En tout cas, les interrogations demeurent. Pourquoi y a-t-il quelque chose plutôt que rien ? Si tout obéit au principe de causalité, alors qu'y a-t-il à l'origine de l'univers et de la vie ? Et qu'y a-t-il au delà ? Toutes ces questions resteront sans doute à jamais sans réponse. Les religions apportent les leurs. Elles sont parfois très belles. L'idée que nous retrouverons, après notre mort ou notre résurrection, ceux que nous avons aimés, cette idée peut nous plaire. Et si «l’enfer, écrivait Sartre, c'est les autres» ; le paradis, ce serait les nôtres à jamais réunis. Il y a autant de raisons d'y croire que de ne pas y croire, disent certains. Pas sûr, il y en a sans doute moins. Mais la foi qui est paraît-il un don, relève peut-être aussi d'une décision.

01/02/2013

Consentir des sacrifices pour réussir

Un philosophe et professeur, ministre alors de l'Education nationale, de la Jeunesse et de la Recherche, Luc Ferry, s'interrogeait dans un livre paru chez Grasset en 2002 : «Qu'est-ce qu'une vie réussie ?». A sa sortie, le magazine Le Point sondait les Français. 90 % d'entre eux avaient le sentiment d'avoir réussi ou d'être en train de réussir leur vie et 74 % pensaient que réussir sa vie, c'était avoir une famille heureuse.

II semble difficile d'affirmer avoir ou non réussi sa vie avant de passer de vie à trépas. Une parole, une action peut venir bouleverser le bilan d'une vie jusqu'au dernier moment. On ne juge le parcours qu'à l'arrivée. De plus - sans parler des événements fortuits - chacun de nous est libre à tout moment de changer de vie. Une vie réussie pourrait être ainsi une vie librement choisie et pleinement vécue.

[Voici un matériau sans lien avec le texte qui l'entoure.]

(* ===== verification/ReactFacts.v ===== *)
(** What the agent loop promises: a frozen tool decision is granted, registered and
    well-formed and resolves again when its observation is leased; a chain stays
    within its budget; a restart rebuilds the turn in flight; every pass keeps the
    coordinator in step with its journal. *)
From S2P Require Import Prelude Effects Utf8 CriticTypes Mote ContextItems Entry Journal Warrant Content DemoCodec ProjState ProjIndex ProjFold ProjHistory ProjQuery Materializer Scheduler Refusal Checkpoint Recovery Critic NativeCritic Digits ParamSchema Text ToolRegistry ToolStore Toolcall ToolcallFacts ExactlyOnce Wire Workers Coordinator CoordSync Cascade Timers TimerFacts ReactShape Rerank RerankFacts Lease LeaseFacts Submit SubmitFacts Pricing React.
Import JournalEntry.
Import ReactRoundRecord (turn, turn_mote_id, branch).

Lemma bounded_reason_bound r : utf8_valid r = true -> (length (chars (bounded_reason r)) <= MAX_REJECTED_REASON_LEN)%nat.
Proof.
  unfold bounded_reason. destruct (Nat.leb_spec (length (chars r)) MAX_REJECTED_REASON_LEN); [done|]. intros Hv.
  unfold chars in *. unfold utf8_valid in Hv. destruct (utf8_chars r) as [cs|] eqn:E; [|done]. cbn [from_option id] in *.
  apply utf8_chars_sound in E as [Hc _]. rewrite utf8_chars_concat by (by apply Forall_take). unfold from_option, Datatypes.id. rewrite length_take. apply Nat.le_min_l.
Qed.

Section Decisions.
Context `{HB : Blake3} `{!Bincode MoteDef} `{!Bincode WarrantSpec} `{!Bincode TopologyDecision}.
Context `{HSJ : SerdeJson} `{HTJ : ToolcallJson} `{HSC : SerdeScalar} `{HSV : SerdeValue}.
Context {J S R : Type} `{!Journal J} `{!ContentStore S} `{!ToolRegistry R}.
Context (to_lowercase : bytes -> bytes).

(** ** What a turn is frozen to *)
(** A call the registry has a tool for, which takes its arguments. *)
Definition fireable (tools : R) (call : ToolCall) : Prop :=
  exists d, fires tools call.(call_name) call.(call_version) d call.(args_bytes).
Definition named (call : ToolCall) : bytes * bytes := (call.(call_name), call.(call_version)).
Lemma validated_calls_spec (tools : R) calls : exists r, validated_calls tools calls = Ok r
  /\ match r with inl vs => vs = named <$> calls /\ Forall (fireable tools) calls | inr _ => True end.
Proof.
  induction calls as [|call calls (r & IH & Hr)]; [by exists (inl [])|]. cbn [validated_calls].
  destruct (lookup_tool _ _ _) as [d|] eqn:Hl; [|by eexists]. rewrite IH. cbn [obind].
  assert (Hnext : (forall schema, d.(ToolDef.input_schema) = Some schema -> validate_args schema call.(args_bytes) = Ok tt) ->
    exists r', Ok (E := unit) (match r with inl vs => inl (named call :: vs) | inr why => inr why end) = Ok r'
      /\ match r' with inl vs => vs = named <$> call :: calls /\ Forall (fireable tools) (call :: calls) | inr _ => True end).
  { intros Hs. destruct r as [vs|why]; [|by eexists]. destruct Hr as [-> Hf]. eexists. split; [done|]. cbn. split; [done|].
    constructor; [by exists d|done]. }
  destruct (ToolDef.input_schema d) as [schema|] eqn:Hs; [|by apply Hnext].
  pose proof (validate_args_total schema (args_bytes call)) as Ht.
  destruct (validate_args _ _) as [[]|e|] eqn:Hv; [apply Hnext; congruence|by eexists|done].
Qed.
Lemma calls_of_turns_total (store : S) s w rs : exists cs, calls_of_turns store s w rs = Ok cs.
Proof.
  induction rs as [|r rs [cs IH]]; [by eexists|]. cbn [calls_of_turns]. unfold calls_of_turn.
  destruct (_ ≫= _) as [raw|]; cbn [obind]; rewrite ?IH; [|by eexists].
  pose proof (parse_tool_calls_granted raw w (max_args_bytes w)) as Hy.
  destruct (parse_tool_calls _ _ _); cbn [obind]; rewrite ?IH; [by eexists..|done].
Qed.
(** What is known of a turn's output once its branch is recorded. *)
Definition decided (store : S) (s : State) (rounds : list ReactRoundRecord) (t : Z) (raw : bytes) (w : WarrantSpec) (tools : R)
    (b : ReactBranch) : Prop :=
  match b with
  | ReactBranch.Tool i v => exists call prior,
      parse_tool_calls raw w (max_args_bytes w) = Ok [call] /\ named call = (i, v)
      /\ granted w (max_args_bytes w) call /\ fireable tools call
      /\ collect_prior_fired_calls store s rounds t w = Ok prior /\ is_duplicate_call call prior = false
  | ReactBranch.ToolBatch cs => exists calls,
      parse_tool_calls raw w (max_args_bytes w) = Ok calls /\ named <$> calls = cs
      /\ (2 <= length cs <= MAX_TOOL_BATCH_CALLS)%nat
      /\ Forall (granted w (max_args_bytes w)) calls /\ Forall (fireable tools) calls
  | ReactBranch.Answer => parse_tool_calls raw w (max_args_bytes w) = Ok []
      /\ looks_like_an_attempted_tool_call raw w = false /\ answer_is_a_continuation to_lowercase raw w = false
  | ReactBranch.Rejected reason => exists full, reason = bounded_reason full
  | ReactBranch.Pending | ReactBranch.DeadLettered => False
  end.
Lemma decided_by store s rounds t raw w (tools : R) : exists b,
  decide_branch to_lowercase store s rounds t raw w tools = Ok b /\ decided store s rounds t raw w tools b.
Proof.
  unfold decide_branch. pose proof (parse_tool_calls_granted raw w (max_args_bytes w)) as Hy.
  destruct (parse_tool_calls _ _ _) as [calls|e|] eqn:Hp; [|eexists; split; [done|by eexists]|done].
  destruct (validated_calls_spec tools calls) as (r & Hr & Hspec).
  destruct calls as [|call [|call' calls]]; cbn [obind].
  - unfold settle_calls_to_branch. eexists. split; [done|].
    destruct (looks_like_an_attempted_tool_call raw w) eqn:H1; [by eexists|].
    destruct (answer_is_a_continuation _ raw w) eqn:H2; [by eexists|]. done.
  - destruct (calls_of_turns_total store s w (merge_sort turn_le (foldl (flip put_turn) []
       (List.filter (fun r => (r.(turn) <? t) && fired r.(branch)) rounds)))) as [prior Hprior].
    fold (collect_prior_fired_calls store s rounds t w) in Hprior. rewrite Hprior. cbn [obind].
    destruct (is_duplicate_call call prior) eqn:Hd; [eexists; split; [done|by eexists]|].
    unfold settle_calls_to_branch. rewrite Hr. cbn [obind]. destruct r as [vs|why]; [|eexists; split; [done|by eexists]].
    destruct Hspec as [-> Hf]. cbn [fmap list_fmap named]. eexists. split; [done|].
    exists call, prior. split_and!; try done; by apply Forall_singleton.
  - unfold settle_calls_to_branch. rewrite Hr. cbn [obind]. destruct r as [vs|why]; [|eexists; split; [done|by eexists]].
    destruct Hspec as [-> Hf]. cbn [fmap list_fmap]. destruct (named call) as [i v] eqn:Hi.
    destruct (_ <? _)%nat eqn:Hlt; [eexists; split; [done|by eexists]|]. apply Nat.ltb_ge in Hlt. eexists. split; [done|].
    exists (call :: call' :: calls). split_and!; try done; [cbn [fmap list_fmap]; by rewrite Hi|cbn [length]; lia].
Qed.
(** [C18] A committed turn is always decided, and never to fire what it may not: the calls
    of a frozen decision are those its text decodes to, all granted by the warrant
    and within its cap, registered, with arguments that fit their schemas, at most
    20 of them, and a lone call repeats none the chain has fired; it is an answer
    only if no call was attempted or announced. *)
Theorem frozen_calls_valid store s rounds t raw w (tools : R) :
  decide_branch to_lowercase store s rounds t raw w tools <> Panic
  /\ forall b, decide_branch to_lowercase store s rounds t raw w tools = Ok b -> decided store s rounds t raw w tools b.
Proof. destruct (decided_by store s rounds t raw w tools) as (b & -> & Hb). split; [done|]. by intros ? [= <-]. Qed.

(** ** From the frozen decision to the lease *)
Lemma build_chain_tool_shape m i v t inst salt k p : let obs := build_chain_tool m i v t inst salt k p in
  obs.(def).(tool_contract) = {[i := v]} /\ obs.(def).(Mote.model_id) = m /\ obs.(Mote.parents) = [data_parent p].
Proof. by destruct salt. Qed.
Lemma fire_call_fires obs (tools : R) call : obs.(def).(tool_contract) = {[call.(call_name) := call.(call_version)]} ->
  fireable tools call -> exists a, fire_call obs tools call = Ok (Resolved a).
Proof.
  intros Hc (d & Hl & Hs). unfold fire_call, validated. rewrite Hc, lookup_singleton_eq, bool_decide_eq_true_2, Hl by done.
  cbn [negb]. destruct (ToolDef.input_schema d) as [schema|] eqn:Hd; [|by eexists].
  rewrite (Hs schema eq_refl). by eexists.
Qed.
Lemma position_of_here obs p r calls call : forall i k, calls !! k = Some call ->
  (forall j c, calls !! j = Some c ->
     (build_chain_tool obs.(def).(Mote.model_id) c.(call_name) c.(call_version) r.(turn) r.(ReactRoundRecord.instance_id)
        r.(ReactRoundRecord.step_salt) (u32_of_len (i + j)) p).(Mote.mote_id) = obs.(Mote.mote_id) <-> j = k) ->
  position_of obs p r i calls = Some call.
Proof.
  induction calls as [|c calls IH]; intros i k Hk Hd; [done|]. cbn [position_of].
  pose proof (Hd 0%nat c eq_refl) as H0. rewrite Nat.add_0_r in H0. destruct k as [|k].
  - injection Hk as ->. rewrite bool_decide_eq_true_2 by (by apply H0). done.
  - rewrite bool_decide_eq_false_2 by (by rewrite H0). apply (IH _ k); [done|]. intros j c' Hj.
    replace (Datatypes.S i + j)%nat with (i + Datatypes.S j)%nat by lia. rewrite (Hd (Datatypes.S j) c' Hj). lia.
Qed.
(** The observation of a frozen decision can run: as long as the turn's output is
    readable and the registry unchanged, its arguments resolve when it is leased,
    in any later state. For a batch, that is if its observations' identities are
    apart. *)
Theorem frozen_call_resolves store s rounds t raw w (tools : R) b i tool version model inst salt turn_id s' (store' : S) :
  decide_branch to_lowercase store s rounds t raw w tools = Ok b -> branch_calls b !! i = Some (tool, version) ->
  let obs k n v := build_chain_tool model n v t inst salt (u32_of_len k) turn_id in
  result_ref_of s' turn_id ≫= get store' = Some raw ->
  (forall cs, b = ReactBranch.ToolBatch cs ->
     (exists r, react_tool_round s' turn_id = Ok (Some r) /\ r.(turn) = t
                /\ r.(ReactRoundRecord.instance_id) = inst /\ r.(ReactRoundRecord.step_salt) = salt)
     /\ forall j n v, cs !! j = Some (n, v) -> (obs j n v).(Mote.mote_id) = (obs i tool version).(Mote.mote_id) -> j = i) ->
  exists a, resolve_tool_args (obs i tool version) w s' (Some store') tools = Ok (Resolved a).
Proof.
  intros Hb Hi obs Hraw Hbatch. destruct (decided_by store s rounds t raw w tools) as (b' & Hb' & Hd).
  rewrite Hb in Hb'. injection Hb' as <-. destruct (build_chain_tool_shape model tool version t inst salt (u32_of_len i) turn_id)
    as (Hc & Hm & Hp). unfold resolve_tool_args. fold (obs i tool version) in Hc, Hm, Hp. rewrite Hp. cbn [hd_error data_parent parent_id].
  rewrite Hraw. destruct b as [|i0 v0| | |reason|cs]; cbn [branch_calls] in Hi; try done.
  - destruct Hd as (call & prior & Hpar & Hn & _ & Hf & _). rewrite Hpar. destruct i; [|done]. cbn in Hi. injection Hi as -> ->.
    injection Hn as <- <-. by apply fire_call_fires.
  - destruct Hd as (calls & Hpar & <- & Hlen & _ & Hf). rewrite Hpar.
    destruct (Hbatch _ eq_refl) as [(r & Hr & Ht & Hin & Hsa) Hdist].
    apply list_lookup_fmap_Some in Hi as (call & [= -> ->] & Hcall).
    assert (Hpos : position_of (obs i (call_name call) (call_version call)) turn_id r 0 calls = Some call).
    { apply (position_of_here _ _ _ _ _ 0 i); [done|]. intros j c Hj. rewrite Hm, Ht, Hin, Hsa. cbn [Nat.add]. split.
      - intros Heq. apply (Hdist j (call_name c) (call_version c)); [|done]. by rewrite list_lookup_fmap, Hj.
      - intros ->. rewrite Hcall in Hj. injection Hj as ->. done. }
    rewrite length_fmap in Hlen. destruct calls as [|c1 [|c2 calls]]; [cbn in Hlen; lia..|]. rewrite Hr. cbn [obind].
    rewrite Hpos. apply fire_call_fires; [done|]. rewrite Forall_lookup in Hf. by eapply Hf.
Qed.
End Decisions.

(** ** A concrete decision *)
#[local] Existing Instance demo_blake3.
#[local] Existing Instance demo_bincode.
#[local] Existing Instance demo_serde.
#[local] Existing Instance demo_values.
#[local] Existing Instance demo_calls.
Definition demo_output : bytes := GEMMA_TOOL_OPEN ++ str "call:fs-read{}" ++ GEMMA_TOOL_CLOSE.
Lemma frozen_call_resolves_witness :
  decide_branch (fun b => b) demo_call_store demo_committed.(projection) [] 0 demo_output demo_reader_warrant demo_tools
    = Ok (ReactBranch.Tool (str "fs-read") (str "1"))
  /\ exists a, resolve_tool_args (build_chain_tool (str "m") (str "fs-read") (str "1") 0 (replicate 16 7) None 0 (demo_id 1))
                 demo_reader_warrant demo_committed.(projection) (Some demo_call_store) demo_tools = Ok (Resolved a).
Proof.
  assert (E : decide_branch (fun b => b) demo_call_store demo_committed.(projection) [] 0 demo_output demo_reader_warrant demo_tools
    = Ok (ReactBranch.Tool (str "fs-read") (str "1"))) by (vm_compute; reflexivity).
  split; [exact E|].
  exact (frozen_call_resolves (fun b => b) demo_call_store demo_committed.(projection) [] 0 demo_output demo_reader_warrant demo_tools _ 0
    (str "fs-read") (str "1") (str "m") (replicate 16 7) None (demo_id 1) demo_committed.(projection) demo_call_store E eq_refl
    ltac:(vm_compute; reflexivity) ltac:(intros cs [=])).
Defined.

Autre enseignement : pour les Français, «mieux vaut réussir sa vie que réussir dans la vie». Mais, par choix ou par nécessité, de plus en plus de couples semblent s'être lancés le défi de réussir les deux, à deux. Cet été-là, L'Express scrutait ainsi ces couples qui jonglent avec vie familiale et vie professionnelle (les trois quarts des couples âgés de 30 à 54 ans comptaient deux actifs en 1998 ; pareil en 2011).

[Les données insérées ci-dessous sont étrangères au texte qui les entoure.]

(* ===== verification/ReactChain.v ===== *)
(** The life of an agent's chain as a state machine: the records of a chain, in the
    order of the journal, are a word of a small grammar, whose length and calls the
    anchor's budget bounds; every pass over the chains keeps all of them in it, and
    a restart rebuilds the turn in flight. *)
From S2P Require Import Prelude Effects Utf8 CriticTypes Mote ContextItems Entry EntryEncode EntryDecode EntryRoundtrip Journal Sqlite Warrant Content DemoCodec ProjState ProjIndex ProjFold ProjHistory ProjQuery Materializer Scheduler Refusal Checkpoint Recovery Critic NativeCritic Digits ParamSchema Text ToolRegistry ToolStore Toolcall ToolcallFacts ExactlyOnce Wire Workers Coordinator CoordSync Cascade Timers TimerFacts ReactShape Rerank RerankFacts Lease LeaseFacts Submit SubmitFacts Pricing React ReactFacts.
Import JournalEntry.
Import ReactRoundRecord (turn, turn_mote_id, branch).
Abbreviation Rec := ReactRoundRecord.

Il en ressort que "courir deux lièvres à la fois" a un coût. Un coût humain que la société fait payer à certains de ses membres, par intérêt ou inconscience. Robert Neuburger, psychiatre, constatait : «Je rencontre deux types de patients : des jeunes avec deux ou trois enfants, en pleine ascension dans leur métier, qui n'ont plus de temps pour eux et dont le couple n'a plus d'espace pour exister ;

... des personnes plus âgées, dont les rejetons ont quitté le nid, qui ont tout - maison, résidence secondaire - mais qui prennent conscience que leur couple est devenu une coquille vide». L'on peut redouter que, s'ils n'y prennent garde ou s'ils ne se séparent en chemin, les premiers seront les seconds vingt ans plus tard. Et que dire quand la concurrence s'installe au sein même du couple !?

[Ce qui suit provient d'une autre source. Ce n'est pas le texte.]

(* ===== verification/Loop.v ===== *)
(** The owner thread of kx-coordinator (state.rs, [core_loop]): recovery at boot,
    then rounds of draining the inbox in arrival order, with consecutive commits
    grouped into one journal transaction, and running the settle passes. *)
From S2P Require Import Prelude Effects Utf8 CriticTypes Mote ContextItems Entry Journal Warrant Content DemoCodec ProjState ProjIndex ProjFold ProjHistory ProjQuery Materializer Scheduler Refusal Checkpoint Recovery Critic NativeCritic Digits ParamSchema Text ToolRegistry Toolcall ToolcallFacts ExactlyOnce Wire Workers Coordinator CoordSync Timers TimerFacts ReactShape Rerank Lease Replan Submit Pricing React.
Import JournalEntry.

Definition MAX_DRAIN : nat := 256.
Record PendingApprovalView := {
  pv_request_id : bytes; pv_instance_id : bytes; pv_mote_id : MoteId; pv_tool_id : bytes; pv_tool_version : bytes;
  pv_intent : bytes; pv_deadline_unix_ms : Z; pv_created_unix_ms : Z }.
Definition approval_view (r : ApprovalRecord) : option PendingApprovalView :=
  match r.(ApprovalRecord.state) with
  | ApprovalState.Requested tool_id tool_version intent deadline created => Some {|
      pv_request_id := r.(ApprovalRecord.request_id); pv_instance_id := r.(ApprovalRecord.instance_id);
      pv_mote_id := r.(ApprovalRecord.awaiting_mote_id); pv_tool_id := tool_id; pv_tool_version := tool_version;
      pv_intent := intent; pv_deadline_unix_ms := deadline; pv_created_unix_ms := created |}
  | _ => None
  end.
(** [(turns, tool_calls)] of a run. *)
Fixpoint cost_counts (s : State) (instance_id : bytes) (acc : Z * Z) (keys : list ChainKey) : outcome (Z * Z) unit :=
  match keys with
  | [] => Ok acc
  | (inst, salt) :: keys =>
      if negb (bool_decide (inst = instance_id)) then cost_counts s instance_id acc keys
      else
        let* latest := latest_react_round s inst salt in
        let* rounds := react_rounds_of s inst salt in
        let turns := match latest with
                     | Some r => u64_sat_add acc.1 (u64_sat_add r.(ReactRoundRecord.turn) 1)
                     | None => acc.1
                     end in
        let calls := foldl (fun n r => u64_sat_add n (Z.of_nat (call_units r.(ReactRoundRecord.branch)))) acc.2 rounds in
        cost_counts s instance_id (turns, calls) keys
  end.
Definition run_cost_counts (s : State) (instance_id : bytes) : outcome (Z * Z) unit :=
  cost_counts s instance_id (0, 0) (react_chain_keys s).

(** The commands, less their reply channels. *)
Module Command.
Inductive Command :=
| Submit (mote : Mote) (warrant : WarrantSpec) (accept_at_least_once react_seed : bool)
| Commit (proposal : CommitProposal)
| StateOf (mote_id : MoteId)
| CommittedCount
| ReadySet
| LeaseWork (worker : WorkerId) (executor_class : ExecutorClass) (max : nat)
| ReadEntries (since_seq : Z) (max : nat)
| Repudiate (target : MoteId) (reason : RepudiationReason) (repudiator_id : Z)
| ReportEffectStaged (mote_id : MoteId) (idempotency_key : bytes)
| ReportFailure (mote_id : MoteId) (idempotency_key : bytes) (reason_class : FailureReason) (worker : WorkerId) (detail : bytes)
| RegisterRun (recipe_fingerprint : bytes)
| RunRegistration
| RunResolvedVersions
| ListPendingApprovals
| GrantApproval (request_id : bytes) (approver_id : Z) (reason : bytes)
| DenyApproval (request_id : bytes) (denier_id : Z) (reason : bytes)
| RunCostCounts (instance_id : bytes).
End Command.
Abbreviation Command := Command.Command.
(** What is sent on a reply channel. *)
Module Reply.
Inductive Reply :=
| Submit (r : outcome SubmitOutcome CoordinatorError)
| Commit (r : outcome CommitApplied CoordinatorError)
| StateOf (s : MoteState)
| CommittedCount (n : nat)
| ReadySet (ids : list MoteId)
| LeaseWork (work : list LeasedItem * option bytes)
| ReadEntries (r : outcome (list JournalEntry * Z) CoordinatorError)
| Repudiate (r : outcome RepudiationOutcome RepudiationError)
| ReportEffectStaged (r : outcome Z CoordinatorError)
| ReportFailure (r : outcome (Z * bool) CoordinatorError)
| RegisterRun (r : outcome bytes CoordinatorError)
| RunRegistration (r : option ProjState.RunRegistration)
| RunResolvedVersions (r : list ProjState.RunResolvedVersions)
| ListPendingApprovals (views : list PendingApprovalView)
| Approval (decided : bool)
| RunCostCounts (turns tool_calls : Z).
End Reply.
Abbreviation Reply := Reply.Reply.

(** What the clock, the nonce source, the environment and the worker registry answer
    while a command is served or a round's passes run. *)
Record Ambient := {
  am_env : ServeEnv;
  am_clock : Z;
  am_wait_clock : Z;
  am_policied_clock : Z;
  am_timer_clock : Z;
  am_approval_clock : MoteId -> Z;
  am_reap_clock : Z;
  am_lease_clock : Z;
  am_nonce : bytes;
  am_workers : InMemoryWorkerRegistry
}.

Section Loop.
Context `{HB : Blake3} `{!Bincode MoteDef} `{!Bincode WarrantSpec} `{!Bincode TopologyDecision} `{!Bincode CriticVerdict}.
Context `{HSJ : SerdeJson} `{HTJ : ToolcallJson} `{HSC : SerdeScalar} `{HSV : SerdeValue}.
Context {J S R : Type} `{!Journal J} `{!ContentStore S} `{!ToolRegistry R}.
Context (to_lowercase : bytes -> bytes).
Abbreviation C := (Core J S).
Record LoopState := { core : C; scheduler : Scheduler LocalPlacement; react_cache : ReactSettleCache }.
Definition set_core (c : C) (t : LoopState) : LoopState :=
  {| core := c; scheduler := t.(scheduler); react_cache := t.(react_cache) |}.
Definition set_cache (x : ReactSettleCache) (t : LoopState) : LoopState :=
  {| core := t.(core); scheduler := t.(scheduler); react_cache := x |}.
(** A handler of the core alone, whose result is sent as [f] says. *)
Definition answer {A E} (f : outcome A E -> Reply) (m : comp C A E) : comp LoopState Reply unit := fun t =>
  match m t.(core) with
  | (Panic, c) => (Panic, set_core c t)
  | (r, c) => (Ok (f r), set_core c t)
  end.
Definition peek (f : C -> outcome Reply unit) : comp LoopState Reply unit := cask (fun t => f t.(core)).
(** The result of a handler that has no error; [d] is never sent. *)
Definition sent {A} (f : A -> Reply) (d : Reply) (r : outcome A unit) : Reply := match r with Ok a => f a | _ => d end.

Definition handle_command (am : Ambient) (roles : option (bytes -> option Role)) (tools : R) (command : Command)
    : comp LoopState Reply unit :=
  match command with
  | Command.Commit _ => clift Panic
  | Command.Submit mote warrant accept_at_least_once react_seed => fun t =>
      match submit_and_capture am.(am_env).(env_approval) roles tools mote warrant accept_at_least_once react_seed
              (t.(core), t.(scheduler)) with
      | (Panic, (c, sch)) => (Panic, {| core := c; scheduler := sch; react_cache := t.(react_cache) |})
      | (r, (c, sch)) => (Ok (Reply.Submit r), {| core := c; scheduler := sch; react_cache := t.(react_cache) |})
      end
  | Command.StateOf id => peek (fun c => Ok (Reply.StateOf (state_of_id c.(projection) id)))
  | Command.CommittedCount => peek (fun c => Ok (Reply.CommittedCount (count_in_state c.(projection) MoteState.Committed)))
  | Command.ReadySet => peek (fun c => Ok (Reply.ReadySet (gated_ready_set c.(projection) c.(core_store))))
  | Command.LeaseWork worker class max =>
      answer (sent Reply.LeaseWork (Reply.LeaseWork ([], None)))
        (serve_lease am.(am_env).(env_rerank) am.(am_reap_clock) am.(am_lease_clock) am.(am_workers)
           {| lr_worker := worker; lr_class := class; lr_max := max |} tools)
  | Command.ReadEntries since max =>
      peek (fun c => match read_committed_since c.(core_journal) since max with Panic => Panic | r => Ok (Reply.ReadEntries r) end)
  | Command.Repudiate target reason by_ => answer Reply.Repudiate (repudiate_cascade target reason by_)
  | Command.ReportEffectStaged id key => answer Reply.ReportEffectStaged (stage_effect id key)
  | Command.ReportFailure id key reason worker detail => answer Reply.ReportFailure (dead_letter_failure id key reason worker detail)
  | Command.RegisterRun fp => answer Reply.RegisterRun (register_run am.(am_clock) am.(am_nonce) fp)
  | Command.RunRegistration => peek (fun c => Ok (Reply.RunRegistration c.(projection).(run_registration)))
  | Command.RunResolvedVersions => peek (fun c => Ok (Reply.RunResolvedVersions c.(projection).(run_resolved_versions)))
  | Command.ListPendingApprovals =>
      peek (fun c => Ok (Reply.ListPendingApprovals (omap approval_view (pending_approvals c.(projection)))))
  | Command.GrantApproval request_id operator reason =>
      answer (sent Reply.Approval (Reply.Approval false)) (decide_approval am.(am_clock) request_id true operator reason)
  | Command.DenyApproval request_id operator reason =>
      answer (sent Reply.Approval (Reply.Approval false)) (decide_approval am.(am_clock) request_id false operator reason)
  | Command.RunCostCounts inst =>
      peek (fun c => let* n := run_cost_counts c.(projection) inst in Ok (Reply.RunCostCounts n.1 n.2))
  end.

(** ** One round *)
Definition lift_core {A} (m : comp C A unit) : comp LoopState A unit := czoom core set_core m.
Definition flush (roles : option (bytes -> option Role)) (pending : list (CommitProposal * nat))
    : comp LoopState (list (nat * Reply)) unit :=
  do! rs := lift_core (flush_commits roles pending) in cret ((fun x => (x.1, Reply.Commit x.2)) <$> rs).
(** The commands of a round with their reply channels, in arrival order. [pending]
    is empty again after each flush. *)
Fixpoint drain (roles : option (bytes -> option Role)) (tools : R) (pending : list (CommitProposal * nat))
    (commands : list (nat * Ambient * Command)) : comp LoopState (list (nat * Reply)) unit :=
  match commands with
  | [] => flush roles pending
  | (_, _, Command.Commit proposal) as x :: commands => drain roles tools (pending ++ [(proposal, x.1.1)]) commands
  | (channel, am, command) :: commands =>
      do! flushed := flush roles pending in
      do! reply := handle_command am roles tools command in
      do! rest := drain roles tools [] commands in
      cret (flushed ++ (channel, reply) :: rest)
  end.
Definition run_settle_passes (am : Ambient) (tools : R) : comp LoopState unit unit :=
  do! _ := lift_core settle_replan_rounds in
  do! _ := lift_core (settle_agentic_launches am.(am_env)) in
  do! _ := lift_core (settle_wait_steps am.(am_wait_clock)) in
  do! _ := lift_core settle_skip_guards in
  do! _ := lift_core (settle_policied_steps am.(am_policied_clock)) in
  do! _ := lift_core (fire_due_timers am.(am_timer_clock)) in
  do! _ := lift_core settle_rerank_rounds in
  do! _ := lift_core (settle_chat_rag_reranks am.(am_env).(env_rerank)) in
  do! cache := (fun t => lift_core (settle_react_rounds to_lowercase am.(am_env) tools am.(am_approval_clock) t.(react_cache)) t) in
  fun t => (Ok tt, set_cache cache t).
(** What one turn of the loop takes from the inbox: one command, and what else is
    there, up to [MAX_DRAIN]. *)
Definition core_round (roles : option (bytes -> option Role)) (tools : R) (commands : list (nat * Ambient * Command)) (am : Ambient)
    : comp LoopState (list (nat * Reply)) unit :=
  do! replies := drain roles tools [] (take MAX_DRAIN commands) in
  do! _ := run_settle_passes am tools in
  cret replies.

(** ** Boot *)
Definition core_boot (am : Ambient) (roles : option (bytes -> option Role)) (tools : R) (journal : J) (store : option S)
    : option (outcome unit unit * LoopState) :=
  match core_start journal store with
  | None => None
  | Some c =>
      Some ((do! _ := lift_core (recover_replan_chain roles) in
             do! _ := lift_core recover_rerank_chain in
             do! _ := lift_core (settle_chat_rag_reranks am.(am_env).(env_rerank)) in
             do! cache := (fun t => lift_core (recover_react_chain to_lowercase am.(am_env) tools am.(am_approval_clock) t.(react_cache)) t) in
             do! _ := (fun t => (Ok tt, set_cache cache t)) in
             lift_core (modify rearm_timers))
              {| core := c; scheduler := Scheduler_new Local; react_cache := ReactSettleCache_default |})
  end.
End Loop.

Les plus exposés : les jeunes cadres. Les premières victimes : leurs enfants. La compétition interne tournant au conflit quand il s'agit de se répartir les tâches, d'autant plus si les grands-parents sont loin. Une solution (si "famille heureuse" veut dire "vivre ensemble") : la coopération. La solution : si possible le renoncement de l'un, pour une part et un temps, à soi-même. Un sacrifice qui est aussi un don. Réussir sa vie, c'est peut-être aussi aider l'autre à réussir la sienne.